Almost everyone I spoke to told me that healing was not easy. Medicines and therapy were important, but they worked only when they had the strength and willingness to keep trying. Many of them had faced repeated failures, days when nothing seemed to help, moments when they felt tired of fighting, and times when they even thought of giving up completely.
But there was one common thread that kept them moving forward: something inside always pushed them to try again. No matter how many times they fell, a small inner voice kept telling them not to stop.
Here’s where it gets even more interesting. These people came from different religions and backgrounds. They believed in different gods, prayed in different ways, and followed different traditions. But when I asked them what finally helped them come out of their struggles, the answers often pointed to one thing, faith.
One person told me, “It was my faith and belief that God will make me better, made me better. I believed He would heal me, and that belief gave me strength when nothing else did
Another person shared that surrendering their pain to a higher power gave them the courage to continue therapy and trust the process.

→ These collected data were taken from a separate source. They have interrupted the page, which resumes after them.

(** * The application state orchestrator of learn-ai (context/AppContext.tsx)

    A shallow embedding of the [AppProvider] handlers.  React state is a
    record, every handler is a computation in a small state-and-trace monad,
    and the collaborators that live outside the orchestrator (the generation
    client, the storage service, the view callbacks, the console) appear as
    events in the trace.  An awaited promise is an [Outcome] handed to the
    continuation of the handler. *)

From stdpp Require Import base option list sets strings.
From Stdlib Require Import ZArith Lia.
From stdpp Require Import pretty.

Local Open Scope string_scope.
Local Open Scope list_scope.
Local Open Scope Z_scope.

(** ** Data model *)

(** Modelled from the spec: [KnowledgeLevel] is declared in the absent
    [types] module; the handlers only pass it on, a string carries it. *)
Definition KnowledgeLevel : Type := string.

(** Modelled from the spec: [Flashcard], [QuizData] and [RelatedTopic] are
    declared in the absent [types] module; they are payloads of the
    generation client that the orchestrator stores without looking inside. *)
Definition Flashcard : Type := string.
Definition QuizData : Type := string.
Definition RelatedTopic : Type := string.

(** Modelled from the spec: a lesson has content, optional notes and an
    optional flashcard set ([types] is absent; the handlers read [id] and
    write [notes] and [flashcards]). *)
Module Lesson.
Record t : Type := mk {
  id : string;
  content : string;
  notes : option string;
  flashcards : option (list Flashcard)
}.
End Lesson.

(** Modelled from the spec: a module holds an ordered sequence of lessons. *)
Module CourseModule.
Record t : Type := mk {
  title : string;
  lessons : list Lesson.t
}.
End CourseModule.

(** Modelled from the spec: a course has an id, a title, a knowledge level
    and an ordered sequence of modules. *)
Module Course.
Record t : Type := mk {
  id : string;
  title : string;
  knowledgeLevel : KnowledgeLevel;
  modules : list CourseModule.t
}.
End Course.

(** Modelled from the spec: a folder has an id, a name and the list of the
    ids of its courses. *)
Module Folder.
Record t : Type := mk {
  id : string;
  name : string;
  courseIds : list string
}.
End Folder.

(** Modelled from the spec: a project has an id and a topic-derived scaffold
    with ordered steps; the handlers read [id] only. *)
Module Project.
Record t : Type := mk {
  id : string;
  topic : string;
  steps : list string
}.
End Project.

(** [ChatMessage]: [{ role: 'user' | 'model', content }]. *)
Inductive Role : Type := user | model.

Module ChatMessage.
Record t : Type := mk {
  role : Role;
  content : string
}.
End ChatMessage.

(** *** Keyed collections in enumeration order

    A JS [Map] enumerates its entries in insertion order and [for ... in]
    walks the own keys of an object in the engine's property order; both are
    kept as association lists in that order.  [al_set] is [map.set(k, v)]
    and [{ ...o, [k]: v }]: an existing key keeps its place, a new one goes
    last (ids are not array indices, which an object would list first).
    [al_delete] is [map.delete(k)] and [delete o[k]]. *)
Section AssocList.
Context {V : Type}.

Fixpoint al_lookup (k : string) (l : list (string * V)) : option V :=
  match l with
  | [] => None
  | (k', v) :: l => if decide (k' = k) then Some v else al_lookup k l
  end.
Variables (client : SqsClientWrapper.t) (p : sqs.SendMessageInput) (body : string) (size : Z).
Hypothesis Hbody : sqs.MessageBody p = Some body.
Hypothesis Hnonempty : body <> EmptyString.
Hypothesis Hsize : hefty.msgSize p = Ret (size, None).
Hypothesis Hbetween :
  hefty.MaxSqsMessageLengthBytes < size <= hefty.MaxHeftyMessageLengthBytes.
Context {W : Type} (h : handler W) (w : W).

(** A send of a size between the limits either stops before any call,
    for want of a queue name, or runs the offload. *)
Lemma between_run :
  (exists e, run h (hefty.SendHeftyMessage client (Some p)) w =
               run h (Ret (Some p, (None, Some e))) w) \/
  (exists url, sqs.QueueUrl p = Some url /\ List.length (Go.Split url "/") = 5%nat /\
               run h (hefty.SendHeftyMessage client (Some p)) w =
                 run h (Flow.offload client p size url) w).
Proof.
  destruct (sqs.QueueUrl p) as [url|] eqn:Hurl.
  - destruct (decide (List.length (Go.Split url "/") = 5%nat)) as [Hn|Hn].
    + right. exists url. split; [reflexivity|]. split; [exact Hn|].
      now rewrite (send_offload client p body size Hbody Hnonempty Hsize Hbetween url Hurl Hn).
    + left. destruct (send_no_reference client p body size Hbody Hnonempty Hsize Hbetween)
        as [e ->]; [|eauto].
      right. exists url. split; [exact Hurl | exact Hn].
  - left. destruct (send_no_reference client p body size Hbody Hnonempty Hsize Hbetween)
      as [e ->]; [|eauto].
    left. exact Hurl.
Qed.


Lemma between_uploads url :
  sqs.QueueUrl p = Some url -> List.length (Go.Split url "/") = 5%nat ->
  uploads (SqsClientWrapper.bucket client) (Flow.payload p size)
    (trace (run h (hefty.SendHeftyMessage client (Some p)) w)).
Proof.
  intros Hurl Hn.
  rewrite (send_offload client p body size Hbody Hnonempty Hsize Hbetween url Hurl Hn).
  now apply offload_sends_only_references.
Qed.

End Between.

Section Reports.

Context {W : Type} (h : handler W) (w : W).

Lemma reports_SendMessage q : reports (run h (hefty.SendMessage q) w).
Proof.
  unfold hefty.SendMessage. cbn [run mbind prog_bind bind trigger Event].
  destruct (h _ (SqsSendMessage q) w) as [[out err] w1].
  split; [|split]; cbn [trace result fst snd].
  - intros ev [<-|[]]. reflexivity.
  - intros q' out' err' E ev e [<-|[]] He. simplify_eq/=. exists e. split; [reflexivity|].
    left. reflexivity.
  - intros i j ? ? ? ? ? ? Hi Hj. index_trace i.
Qed.

Lemma reports_Ret r : reports (run h (Ret r) w).
Proof.
  split; [|split]; cbn [run trace result fst snd].
  - intros ev [].
  - intros ? ? ? _ ev e [].
  - intros i j ? ? ? ? ? ? Hi. index_trace i.
Qed.

Lemma reports_offload client p size url :
  reports (run h (Flow.offload client p size url) w).
Proof.
  destruct (run_offload h client p size url w) as (uuid & w1 & aup & w2 & _ & _ & H).
  cbv zeta in H. destruct aup as [e0|].
  - rewrite H. clear H. split; [|split]; cbn [trace result fst snd].
    + intros ev [<-|[<-|[]]]; reflexivity.
    + intros q out err E ev e [<-|[<-|[]]] He;
        cbn [answered_error] in He; try discriminate He.
      simplify_eq. eexists. split; [reflexivity|]. right. eexists. reflexivity.
    + intros i j ? ? ? ? ? ? Hi Hj. index_trace i.
  - destruct H as ([out err] & w3 & _ & H). rewrite H. clear H.
    split; [|split]; cbn [trace result fst snd].
    + intros ev [<-|[<-|[<-|[]]]]; reflexivity.
    + intros q out' err' E ev e [<-|[<-|[<-|[]]]] He;
        cbn [answered_error snd] in He; try discriminate He.
      subst err. cbn [sendOutcome] in E. destruct out; simplify_eq.
      all: exists e; split; [reflexivity|]; left; reflexivity.
    + intros i j ? ? ? ? out' ? Hi Hj. index_trace j. destruct out'; reflexivity.
Qed.

End Reports.

(** C8. A send hides no error and compensates nothing. When the upload
    of an offloaded send succeeds and the send to the queue fails, the
    queue's answer and error are returned as they are; no call of any send
    is a blob delete, so that the uploaded object stays where it is; and
    every error a collaborator answers with is carried by the error the
    send returns, as is the error of the size calculation. *)
Theorem send_reports_every_error :
  (forall (client : SqsClientWrapper.t) (params : option sqs.SendMessageInput)
          (W : Type) (h : handler W) (w : W),
     reports (run h (hefty.SendHeftyMessage client params) w)) /\
  (forall (client : SqsClientWrapper.t) (p : sqs.SendMessageInput) (body : string)
          (size : Z) (e : error),
     sqs.MessageBody p = Some body -> body <> EmptyString ->
     hefty.msgSize p = Ret (size, Some e) ->
     hefty.SendHeftyMessage client (Some p) =
       Ret (Some p, (None, Some (Errorf "unable to check message size. %v" [ArgError e])))).
Proof.
  split.
  - intros client [p|] W h w; [|apply reports_SendMessage].
    destruct (sqs.MessageBody p) as [body|] eqn:Hbody;
      [|unfold hefty.SendHeftyMessage; rewrite Hbody; apply reports_SendMessage].
    destruct (decide (body = EmptyString)) as [->|Hne];
      [unfold hefty.SendHeftyMessage; rewrite Hbody; apply reports_SendMessage|].
    destruct (hefty.msgSize_range (map_to_list (sqs.MessageAttributes p))
                (Go.int_add 0 (Go.len body))) as [size [e|]] eqn:Hrange.
    + unfold hefty.SendHeftyMessage, hefty.msgSize.
      rewrite Hbody, (len_nonempty body Hne). cbn [mbind prog_bind bind]. rewrite Hrange.
      apply reports_Ret.
    + assert (Hsize : hefty.msgSize p = Ret (size, None))
        by (unfold hefty.msgSize; now rewrite Hbody, Hrange).
      destruct (Z_le_gt_dec size hefty.MaxSqsMessageLengthBytes) as [Hle|Hgt].
      { rewrite (send_inline client p body size Hbody Hne Hsize Hle). apply reports_SendMessage. }
      destruct (Z_le_gt_dec size hefty.MaxHeftyMessageLengthBytes) as [Hle|Hgt'].
      * destruct (between_run client p body size Hbody Hne Hsize ltac:(lia) h w)
          as [[e ->] | (url & _ & _ & ->)]; [apply reports_Ret | apply reports_offload].
      * rewrite (send_reject client p body size Hbody Hne Hsize Hgt'). apply reports_Ret.
  - intros client p body size e Hbody Hne Hsize. unfold hefty.SendHeftyMessage.
    rewrite Hbody, (len_nonempty body Hne), Hsize. reflexivity.
Qed.

Section ReceiveRun.

Variable Unmarshal : list byte -> hefty.referenceMsg * option error.
Variable Deserialize : list byte -> hefty.largeSqsMsg * option error.
Context {W : Type} (h : handler W).
Variables (client : SqsClientWrapper.t) (p : sqs.ReceiveMessageInput).


Lemma ReceiveHeftyMessage_requested :
  hefty.ReceiveHeftyMessage Unmarshal Deserialize client (Some p) = receiveFrom Unmarshal Deserialize (requested p).
Proof.
  unfold hefty.ReceiveHeftyMessage, requested.
  destruct (sqs.MessageAttributeNames p); reflexivity.
Qed.


End ReceiveRun.



Lemma attributesHash_is_AttributeDigest (p : sqs.SendMessageInput) (size : Z) :
  Flow.attributesHash p size = messages.AttributeDigest (sqs.MessageAttributes p).
Proof. reflexivity. Qed.

Section Digests.

Variables (client : SqsClientWrapper.t) (p : sqs.SendMessageInput) (body : string) (size : Z).
Hypothesis Hbody : sqs.MessageBody p = Some body.
Hypothesis Hnonempty : body <> EmptyString.
Hypothesis Hsize : hefty.msgSize p = Ret (size, None).
Hypothesis Hbetween :
  hefty.MaxSqsMessageLengthBytes < size <= hefty.MaxHeftyMessageLengthBytes.
Context {W : Type} (h : handler W) (w : W).
Lemma reachable_wf cs : reachable cs -> wf cs.
Proof.
  induction 1 as [ | cs _ _ | cs p k _ [ls Hm] Hp | cs p k _ [ls Hm] H0 Hk Hp
                   | cs a b v r cs' _ [ls Hm] E | cs p t r cs' _ [ls Hm] Hp E
                   | cs p e r cs' _ [ls Hm] Hp E | cs p h r cs' _ [ls Hm] H0 E
                   | cs _ [ls Hm] ].
  - apply wf_new.
  - apply wf_new.
  - eexists. by apply InsertLines_models.
  - eexists. by apply DeleteLines_models.
  - destruct (decide (0 <= a <= b /\ b < LinesInDoc cs)) as [[Hr Hb]|Hr].
    + destruct (SetVisible_valid cs ls a b v Hm Hr Hb) as (cs1 & E1 & Hm1).
      rewrite E1 in E. injection E as _ <-. by eexists.
    + rewrite (SetVisible_invalid cs ls a b v Hm Hr) in E. injection E as _ <-.
      exists ls. destruct (OneToOne cs && v); [done | by apply models_EnsureData].
  - rewrite (models_LinesInDoc cs ls Hm) in Hp.
    destruct (lookup_lt_is_Some_2 ls (Z.to_nat p)) as [x Hx]; [lia|].
    destruct (SetFoldDisplayText_inside cs ls p t x Hm) as (cs1 & E1 & Hm1);
      [lia | done |].
    rewrite E1 in E. injection E as _ <-. by eexists.
  - rewrite (models_LinesInDoc cs ls Hm) in Hp.
    destruct (lookup_lt_is_Some_2 ls (Z.to_nat p)) as [x Hx]; [lia|].
    destruct (SetExpanded_inside cs ls p e x Hm) as (cs1 & E1 & Hm1);
      [lia | done |].
    rewrite E1 in E. injection E as _ <-. by eexists.
  - destruct (decide (p < LinesInDoc cs)) as [Hp|Hp].
    + rewrite (models_LinesInDoc cs ls Hm) in Hp.
      destruct (lookup_lt_is_Some_2 ls (Z.to_nat p)) as [x Hx]; [lia|].
      destruct (SetHeight_inside cs ls p h x Hm) as (cs1 & E1 & Hm1);
        [lia | done |].
      rewrite E1 in E. injection E as _ <-. by eexists.
    + rewrite (SetHeight_beyond cs ls p h Hm) in E by lia.
      injection E as _ <-. by eexists.
  - eexists. by apply ShowAll_models.
Qed.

Again and again, I heard similar words. It wasn’t that faith replaced medical treatment most of them had taken, medicines and therapy seriously but faith gave them hope when everything else felt hopeless. It gave them the patience to keep trying until recovery finally happened.
The lesson I took from these stories is simple but powerful: when we feel defeated in every way, sometimes believing in something greater than ourselves helps us rise again. For some, that “greater power” is God. For others, it is hope, love, or even the belief that life can get better. Whatever form it takes, faith becomes the bridge between despair and recovery.
These recovered patients reminded me that mental health is not only about treatment. it is also about trust, resilience, and inner strength. And often, when we place our struggles in the hands of something bigger than us, we find a new strength within ourselves to heal.